Future work
Our effort to analyze and optimize performance, starting with the original taped-out Morello design, and now continuing on FPGA, remains at an early stage, with many next steps to take. These include:
-
Application of the “Benchmark ABI” and this approach to other workloads. This is an important step, as limitations on speculation for short function executions can have a disproportionate impact on certain workloads, and is also very sensitive to compiler and linker choices regarding code layout and inlining.

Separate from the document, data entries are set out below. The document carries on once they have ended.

(* ===== verification/AuthFacts.v ===== *)
(** * Grants and what depends on them

    What the clients of the database do to the codes and tokens of logins and to
    the sessions of the management interface, and what the operations on them
    establish: a code or token is spent once, and a grant that was revoked stays
    revoked and opens nothing. *)

From S2P Require Import Prelude GoLib GoText GoSort External RemoteTask StorageEngine Netip NetworkSpec SessionStore TaskStore.
From S2P Require Import StorageFacts TaskAPI StoragePages IdentityStore.
From S2P Require Import OAuthClientStore OAuthGrantStore AdminSessionService GoContext StreamLease.

Abbreviation tokens db := (oauth_sessions (directory db)).
Abbreviation admins db := (admin_sessions (directory db)).
Abbreviation Tokens := (gmap (string * bytes) OAuthSession).
Abbreviation Admins := (gmap bytes AdminSession).

(** ** Statements on tables *)

Section maps.
Context {K A : Type} `{Countable K}.
Implicit Types (m : gmap K A) (p : A -> bool) (f : A -> A).

Lemma lookup_where_Some k p m a : lookup_where k p m = Some a <-> m !! k = Some a /\ p a = true.
Proof.
  unfold lookup_where. destruct (m !! k) as [b|]; [|by split; [|intros [? _]]]. destruct (p b) eqn:Hp; split.
  - by intros [= ->].
  - by intros [[= ->] _].
  - done.
  - intros [[= ->] ?]. congruence.
Qed.

Lemma lookup_update_where p f m k : update_where p f m !! k = (fun a => if p a then f a else a) <$> m !! k.
Proof. apply lookup_fmap. Qed.

Lemma lookup_delete_where p m k a : delete_where p m !! k = Some a <-> m !! k = Some a /\ p a = false.
Proof. unfold delete_where. by rewrite map_lookup_filter_Some. Qed.

Lemma rows_where_pos p m : 0 < rows_where p m <-> exists k a, m !! k = Some a /\ p a = true.
Proof.
  unfold rows_where. split.
  - destruct (List.filter p _) as [|a l] eqn:El; [by cbn|]. intros _.
    assert (Ha : In a (List.filter p (map snd (map_to_list m)))) by (rewrite El; by left).
    apply filter_In in Ha as [Ha Hp]. apply in_map_iff in Ha as ([k b] & Hb & Hin). cbn in Hb. subst b. exists k, a.
    split; [|done]. apply elem_of_map_to_list. by apply list_elem_of_In.
  - intros (k & a & Hk & Hp). assert (Ha : In a (List.filter p (map snd (map_to_list m)))).
    { apply filter_In. split; [|done]. apply in_map_iff. exists (k, a). split; [done|]. apply list_elem_of_In.
      by apply elem_of_map_to_list. }
    destruct (List.filter p _) as [|b l]; [done|]. unfold len. cbn. lia.
Qed.

Lemma lookup_update_row k p f m k' a :
  (update_row k p f m).2 !! k' = Some a -> m !! k' = Some a \/ exists b, m !! k' = Some b /\ p b = true /\ a = f b /\ k' = k.
Proof.
  unfold update_row. destruct (lookup_where k p m) as [b|] eqn:Eb; cbn [snd]; [|by left].
  apply lookup_where_Some in Eb as [Hb Hp]. intros [[<- <-]|[Hne Hk]]%lookup_insert_Some; [|by left].
  right. by exists b.
Qed.
End maps.

(** ** What happens to the codes and tokens *)

Section steps.
Context (rid : string) (code : string * bytes).

(** A code or token of the grant can still be used. *)
Definition live_grant (m : Tokens) : Prop := exists k s, m !! k = Some s /\ o_RequestID s = rid /\ o_Status s = statusActive.

(** The statements of the repository that create nothing. *)
Inductive token_op (m : Tokens) : Tokens -> Prop :=
| op_consume k now : token_op m (update_row k (live_session now) consumed_session m).2
| op_delete k : token_op m (delete k m)
| op_revoke p now : token_op m (revoke_where p now m)
| op_expire now : token_op m (delete_where (fun s => o_ExpiresAt s <=? now) m).

(** A new row; no two codes or tokens have the same signature, so its key is not
    the one that is followed. *)
Inductive token_new (m : Tokens) : Tokens -> Prop :=
| new_token s : (o_Kind s, o_SignatureHash s) <> code -> m !! (o_Kind s, o_SignatureHash s) = None ->
    token_new m (<[(o_Kind s, o_SignatureHash s) := s]> m).

(** A login creates codes and tokens under a request identifier of its own.  The
    token endpoint creates tokens under that of a grant it finds live, in the same
    transaction. *)
Inductive tokens_change (m m' : Tokens) : Prop :=
| tokens_op : token_op m m' -> tokens_change m m'
| tokens_login s : o_RequestID s <> rid -> (o_Kind s, o_SignatureHash s) <> code -> m !! (o_Kind s, o_SignatureHash s) = None ->
    m' = <[(o_Kind s, o_SignatureHash s) := s]> m -> tokens_change m m'
| tokens_grant : live_grant m -> rtc (fun x y => token_op x y \/ token_new x y) m m' -> tokens_change m m'.

(** What happens to the management sessions: they are created in a transaction that
    finds the grant live. *)
Inductive admins_change (m : Tokens) (a : Admins) : Admins -> Prop :=
| admins_update k p f : (forall s, ad_AuthorizationID (f s) = ad_AuthorizationID s /\ (is_Some (ad_RevokedAt s) -> is_Some (ad_RevokedAt (f s)))) ->
    admins_change m a (match lookup_where k p a with Some s => <[k := f s]> a | None => a end)
| admins_revoke auth now : admins_change m a (update_where (fun s => bool_decide (ad_AuthorizationID s = auth)) (revoked_since now) a)
| admins_delete l : admins_change m a (foldr (fun s b => delete (ad_IDHash s) b) a l)
| admins_create s : (ad_AuthorizationID s = rid -> live_grant m) -> admins_change m a (<[ad_IDHash s := s]> a).

Inductive auth_step (db db' : Database) : Prop :=
| auth_tokens : tokens_change (tokens db) (tokens db') -> admins db' = admins db -> auth_step db db'
| auth_admins : tokens db' = tokens db -> admins_change (tokens db) (admins db) (admins db') -> auth_step db db'
| auth_rest : tokens db' = tokens db -> admins db' = admins db -> auth_step db db'.

(** *** What the steps preserve *)

Definition spent (m : Tokens) : Prop := forall s, m !! code = Some s -> o_Status s <> statusActive.

Definition all_revoked (a : Admins) : Prop := forall k s, a !! k = Some s -> ad_AuthorizationID s = rid -> is_Some (ad_RevokedAt s).

(** The grant is over, and so are the management sessions that came from it. *)
Definition over (db : Database) : Prop := ~ live_grant (tokens db) /\ all_revoked (admins db).

(** No statement makes a row active again or moves it to another request. *)
Lemma op_rows m m' k s : token_op m m' -> m' !! k = Some s ->
  exists s0, m !! k = Some s0 /\ o_RequestID s = o_RequestID s0 /\ (o_Status s = statusActive -> s = s0).
Proof.
  intros [k0 now|k0|p now|now] Hs.
  - apply lookup_update_row in Hs as [Hs|(b & Hb & _ & -> & _)]; [by exists s|]. by exists b.
  - apply lookup_delete_Some in Hs as [_ Hs]. by exists s.
  - unfold revoke_where in Hs. rewrite lookup_update_where in Hs. apply fmap_Some in Hs as (b & Hb & ->). exists b.
    split; [done|]. by destruct (p b && _).
  - apply lookup_delete_where in Hs as [Hs _]. by exists s.
Qed.

Lemma op_ended m m' : token_op m m' -> live_grant m' -> live_grant m.
Proof.
  intros Hop (k & s & Hs & Hr & Ha). destruct (op_rows _ _ _ _ Hop Hs) as (s0 & Hs0 & Hr0 & Heq). specialize (Heq Ha).
  subst s0. by exists k, s.
Qed.

Lemma op_spent m m' : token_op m m' -> spent m -> spent m'.
Proof.
  intros Hop Hsp s Hs Ha. destruct (op_rows _ _ _ _ Hop Hs) as (s0 & Hs0 & _ & Heq). specialize (Heq Ha). subst s0.
  by apply (Hsp s).
Qed.

Lemma new_spent m m' : token_new m m' -> spent m -> spent m'.
Proof. intros [s Hne _] Hsp s' Hs. rewrite lookup_insert_ne in Hs by done. by apply Hsp. Qed.

Lemma change_ended m m' : tokens_change m m' -> ~ live_grant m -> ~ live_grant m'.
Proof.
  intros [Hop|s Hr _ Hnone ->|Hlive _] Hn; [|intros (k & s' & Hs' & Hr' & Ha)|done].
  - intros Hl. by apply Hn, (op_ended m m').
  - apply lookup_insert_Some in Hs' as [[_ ->]|[_ Hs']]; [done|]. apply Hn. by exists k, s'.
Qed.

Lemma change_spent m m' : tokens_change m m' -> spent m -> spent m'.
Proof.
  intros [Hop|s _ Hne _ ->|_ Hs] Hsp.
  - by apply (op_spent m).
  - intros s' Hs'. rewrite lookup_insert_ne in Hs' by done. by apply Hsp.
  - revert Hsp. induction Hs as [|x y z [Hxy|Hxy] _ IH]; intros Hsp; [done| |]; apply IH.
    + by apply (op_spent x).
    + by apply (new_spent x).
Qed.

Lemma change_revoked m a a' : admins_change m a a' -> ~ live_grant m -> all_revoked a -> all_revoked a'.
Proof.
  intros Hch Hn Ha k s. destruct Hch as [k0 p f Hf|auth now|l|s0 Hlive].
  - destruct (lookup_where k0 p a) as [s1|] eqn:E1; [|apply Ha]. apply lookup_where_Some in E1 as [E1 _].
    intros [[<- <-]|[_ Hs]]%lookup_insert_Some; [|by apply (Ha k)]. destruct (Hf s1) as [-> Hrev]. intros Hr.
    by apply Hrev, (Ha k0).
  - rewrite lookup_update_where. intros (s1 & Hs1 & ->)%fmap_Some. destruct (bool_decide _); cbn; [by eexists|by apply (Ha k)].
  - intros Hs. apply (Ha k). revert Hs. induction l as [|s1 l IH]; [done|]. cbn. intros [_ Hs]%lookup_delete_Some. by apply IH.
  - intros [[_ <-]|[_ Hs]]%lookup_insert_Some; [|by apply (Ha k)]. intros Hr. by destruct Hn; apply Hlive.
Qed.

Lemma step_over db db' : auth_step db db' -> over db -> over db'.
Proof.
  intros [Ht Ha|Ht Ha|Ht Ha] [Hn Hr]; unfold over; rewrite ?Ht, ?Ha; try done.
  - split; [|done]. by apply (change_ended (tokens db)).
  - split; [done|]. by apply (change_revoked (tokens db) (admins db)).
Qed.

Lemma step_ended db db' : auth_step db db' -> ~ live_grant (tokens db) -> ~ live_grant (tokens db').
Proof. intros [Ht Ha|Ht Ha|Ht Ha] Hn; rewrite ?Ht; try done. by apply (change_ended (tokens db)). Qed.

Lemma step_spent db db' : auth_step db db' -> spent (tokens db) -> spent (tokens db').
Proof. intros [Ht Ha|Ht Ha|Ht Ha] Hs; rewrite ?Ht; try done. by apply (change_spent (tokens db)). Qed.
End steps.

(** ** Rules for the statements of the directory *)

Section rules.
Context {E : Type} `{EN : Engine E} (p : Protocol E).
Implicit Types (db : Database) (P : Database -> Prop).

Toolchain support for the Benchmark ABI was made available in December 2023 as part of the CheriBSD 23.11 release, which supports statically and dynamically linked binaries, as well as roughly 10K open-source packages, compiled to the Benchmark ABI to support third-party performance analysis on Morello.
-
Improving the completeness of the P128 compilation mode and ABI, which will allow us to better project future performance not just on the Morello design, but also other non-CHERI-enabled microarchitectures (and architectures). Specific goals here would include widening GOT entries and improving layout decisions around spilled stack entries of unknown type (e.g., callee-save registers). It will also be important to compare the sets of optimizations being applied to baseline aarch64 (legacy), P128, and aarch64c (pure-capability) code in order to better understand potential performance comparisons. We have not yet reached a decision on supporting third-party users of the P128 compilation mode on CheriBSD due to the complexity of supporting the ABI.
-
Improving our understanding of security-performance tradeoffs and optimization opportunities around the pure-capability ABIs and code generation. For example, currently all access to global variables from pure-capability code is indirected through the GOT, whereas aarch64 is able to perform some accesses via the program counter. Indirecting via the GOT allows globals to be accessed via dedicated capabilities, each with their own permissions and bounds, but comes at the cost of indirection. However, many of those accesses don’t involve direct use of pointers driven by programmer code — this typically occurs only when a pointer is taken to a global, or arbitrary array accesses occur. It may be possible to safely restore use of read-only PC-relative access in many cases, avoiding this indirection.
-
Continuing improvements to the enhanced on-FPGA Morello implementation, such as investigating (and adjusting) additional microarchitectural data structures that were left unchanged from the Neoverse N1 design.
-
Developing and publicizing a model based on performance counters for estimating performance overhead contributions from various essential and non-essential factors on Morello. This may make it easier to estimate potential performance behavior for future microarchitectures using measurements taken on the current microarchitecture.
-
Measuring and understanding the overhead from revocation-based heap temporal safety, part of the CheriBSD 23.11 release, library-based compartmentalisation, available as an experimental opt-in feature since CheriBSD 23.11, and coprocess-based compartmentalisation.
As this work proceeds, we will continue to update this living document.